Abstract: Danish sculptor Bertel Thorvaldsen (1770‒1844) is
one of the most remarkable representatives of Neoclassicist sculptural art in
Europe, which was largely inspired by the classical art and culture of Greek
and Roman antiquity. A pair of marble reliefs, Night and Day,
exhibited in the Thorvaldsen Museum (Copenhagen), marks the culmination of
Thorvaldsen’s relief art and is of particular interest for the history of sleep
medicine. In the first relief, Night, an angel with her neck bent and
eyes closed has two babies in her embrace and seems to be floating down in
grief, with an owl hovering behind her.
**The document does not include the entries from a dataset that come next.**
(** * Romanian subtitles addon: a shallow embedding of [server.py]

    The development follows the layout of the Python module:

    - Python values and builtins the endpoint relies on ([str.split],
      [str.startswith], [int], f-string formatting of integers);
    - a small monad for Python control flow: exceptions that keep every
      side effect made before the [raise], a store for the local
      variables of the running function, and a chronological trace of
      the calls made to the outside world (logger, HTTP session,
      [time.sleep], BeautifulSoup queries);
    - the three scraper classes, transcribed one by one, and the
      [get_subtitles] endpoint;
    - the properties of the scraping-and-aggregation pipeline. *)

From Stdlib Require Import String Ascii List ZArith Bool Arith Lia.
From Stdlib Require Import DecimalString DecimalPos.
Import ListNotations.
Local Open Scope list_scope.
Local Open Scope string_scope.

Set Implicit Arguments.

(* ===================================================================== *)
(** ** Python strings *)
(* ===================================================================== *)

(** A [str] is a [string] of 8-bit characters: the identifiers, links
    and titles are read as ASCII text.  Text outside ASCII is outside
    this model: the Unicode digits and blanks [int] and [str.strip]
    know, and text that cannot be encoded when a response is
    serialised. *)

Module PyStr.

(** [s.startswith(p)] *)
Definition startswith (s p : string) : bool := String.prefix p s.

(** [not s] on a [str]: only the empty string is falsy. *)
Definition is_empty (s : string) : bool :=
  match s with EmptyString => true | String _ _ => false end.

(** [s.split(sep)] for a one-character separator.  The result always
    has at least one component. *)
Fixpoint split (sep : ascii) (s : string) : list string :=
  match s with
  | EmptyString => [EmptyString]
  | String c rest =>
      if Ascii.eqb c sep then EmptyString :: split sep rest
      else match split sep rest with
           | [] => [String c EmptyString]
           | hd :: tl => String c hd :: tl
           end
  end.

(** [str(n)] for a non-negative [int]. *)
Definition of_nat (n : nat) : string :=
  NilEmpty.string_of_uint (Nat.to_uint n).

(** [str(z)] for an [int]. *)
Definition of_Z (z : Z) : string :=
  NilEmpty.string_of_int (Z.to_int z).

(** The ASCII blanks [str.strip] removes. *)
Definition is_space (c : ascii) : bool :=
  let n := nat_of_ascii c in
  Nat.eqb n 32 || (Nat.leb 9 n && Nat.leb n 13) || (Nat.leb 28 n && Nat.leb n 31).

(** The blanks [int] skips around a literal: space, tab, line feed,
    vertical tab, form feed, carriage return (the separators 0x1C to
    0x1F are not among them). *)
Definition is_c_space (c : ascii) : bool :=
  let n := nat_of_ascii c in
  Nat.eqb n 32 || (Nat.leb 9 n && Nat.leb n 13).

Definition is_digit (c : ascii) : bool :=
  let n := nat_of_ascii c in Nat.leb 48 n && Nat.leb n 57.

Definition digit_value (c : ascii) : Z := Z.of_nat (nat_of_ascii c - 48).

Fixpoint lstrip_by (blank : ascii -> bool) (s : string) : string :=
  match s with
  | String c rest => if blank c then lstrip_by blank rest else s
  | EmptyString => EmptyString
  end.

Fixpoint rstrip_by (blank : ascii -> bool) (s : string) : string :=
  match s with
  | EmptyString => EmptyString
  | String c rest =>
      match rstrip_by blank rest with
      | EmptyString => if blank c then EmptyString else String c EmptyString
      | r => String c r
      end
  end.

(** [s.strip()] *)
Definition strip (s : string) : string := rstrip_by is_space (lstrip_by is_space s).

(** The digits of an integer literal: decimal digits, with single
    underscores allowed between two digits. *)
Fixpoint parse_digits (s : string) (acc : Z) (after_digit : bool) : option Z :=
  match s with
  | EmptyString => if after_digit then Some acc else None
  | String c rest =>
      if is_digit c then parse_digits rest (10 * acc + digit_value c)%Z true
      else if Ascii.eqb c "_" && after_digit then parse_digits rest acc false
      else None
  end.

(** The head of [s] made of digits and underscores: what [int] scans
    before it converts. *)
Fixpoint digit_run (s : string) : string :=
  match s with
  | String c rest =>
      if is_digit c || Ascii.eqb c "_" then String c (digit_run rest) else EmptyString
  | EmptyString => EmptyString
  end.

Fixpoint count_digits (s : string) : nat :=
  match s with
  | String c rest => (if is_digit c then 1 else 0) + count_digits rest
  | EmptyString => 0
  end.

(** [sys.int_info.default_max_str_digits]: CPython 3.11 and later (and
    the security releases of 3.7 to 3.10) refuse to convert a decimal
    literal with more digits. *)
Definition max_str_digits : nat := 4300.

(** The literal without its sign. *)
Definition unsigned (s : string) : string :=
  match s with
  | String "-" rest => rest
  | String "+" rest => rest
  | _ => s
  end.

(** [int] gives up on the size of a literal when the run of digits
    after the leading blanks and the sign is well formed and has more
    than [max_str_digits] digits, whatever follows the run. *)
Definition too_long (s : string) : bool :=
  let run := digit_run (unsigned (lstrip_by is_c_space s)) in
  match parse_digits run 0%Z false with
  | Some _ => Nat.ltb max_str_digits (count_digits run)
  | None => false
  end.

(** [int(s)] on a [str], base 10: surrounding blanks are ignored, one
    sign is accepted; [None] stands for the [ValueError]. *)
Definition parse_int (s : string) : option Z :=
  if too_long s then None
  else match rstrip_by is_c_space (lstrip_by is_c_space s) with
       | String "-" rest => option_map Z.opp (parse_digits rest 0%Z false)
       | String "+" rest => parse_digits rest 0%Z false
       | body => parse_digits body 0%Z false
       end.

(** [repr(s)] on ASCII text: single quotes, or double quotes when the
    text holds a single quote and no double quote; the quote in use and
    the backslash are escaped, tab, line feed and carriage return are
    written [\t], [\n], [\r], and the other characters outside the
    printable range as [\xNN]. *)
Definition double_quote : ascii := ascii_of_nat 34.

Definition backslash : ascii := ascii_of_nat 92.

Fixpoint has_char (c : ascii) (s : string) : bool :=
  match s with
  | String d rest => Ascii.eqb c d || has_char c rest
  | EmptyString => false
  end.

Definition hex_digit (n : nat) : ascii :=
  nth n (list_ascii_of_string "0123456789abcdef") "0"%char.

Definition repr_char (quote c : ascii) : string :=
  let n := nat_of_ascii c in
  if Ascii.eqb c quote || Ascii.eqb c backslash then String backslash (String c EmptyString)
  else if Nat.eqb n 9 then String backslash "t"
  else if Nat.eqb n 10 then String backslash "n"
  else if Nat.eqb n 13 then String backslash "r"
  else if Nat.ltb n 32 || Nat.leb 127 n then
    String backslash (String "x" (String (hex_digit (n / 16))
                                    (String (hex_digit (n mod 16)) EmptyString)))
  else String c EmptyString.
Her hair is also twined with opium
poppies, the symbol of sleep and death in antiquity. Our findings suggest that
this relief not only indicates a mythological association between the opium
poppy and sleep but also has a strong connotation with the poppy’s medicinal
use for inducing sleep throughout the centuries.
Keywords: Ancient medicine, medicine in art, opium poppy,
sleep medicine
Cite: Tekiner, Halil., Kosar, Muberra. "The opium poppy as a symbol of sleep in Bertel Thorvaldsen’s relief of 1815," Sleep Medicine 2016;19:123-125, DOI: 10.1016/j.sleep.2015.04.024, PMID: 26210393.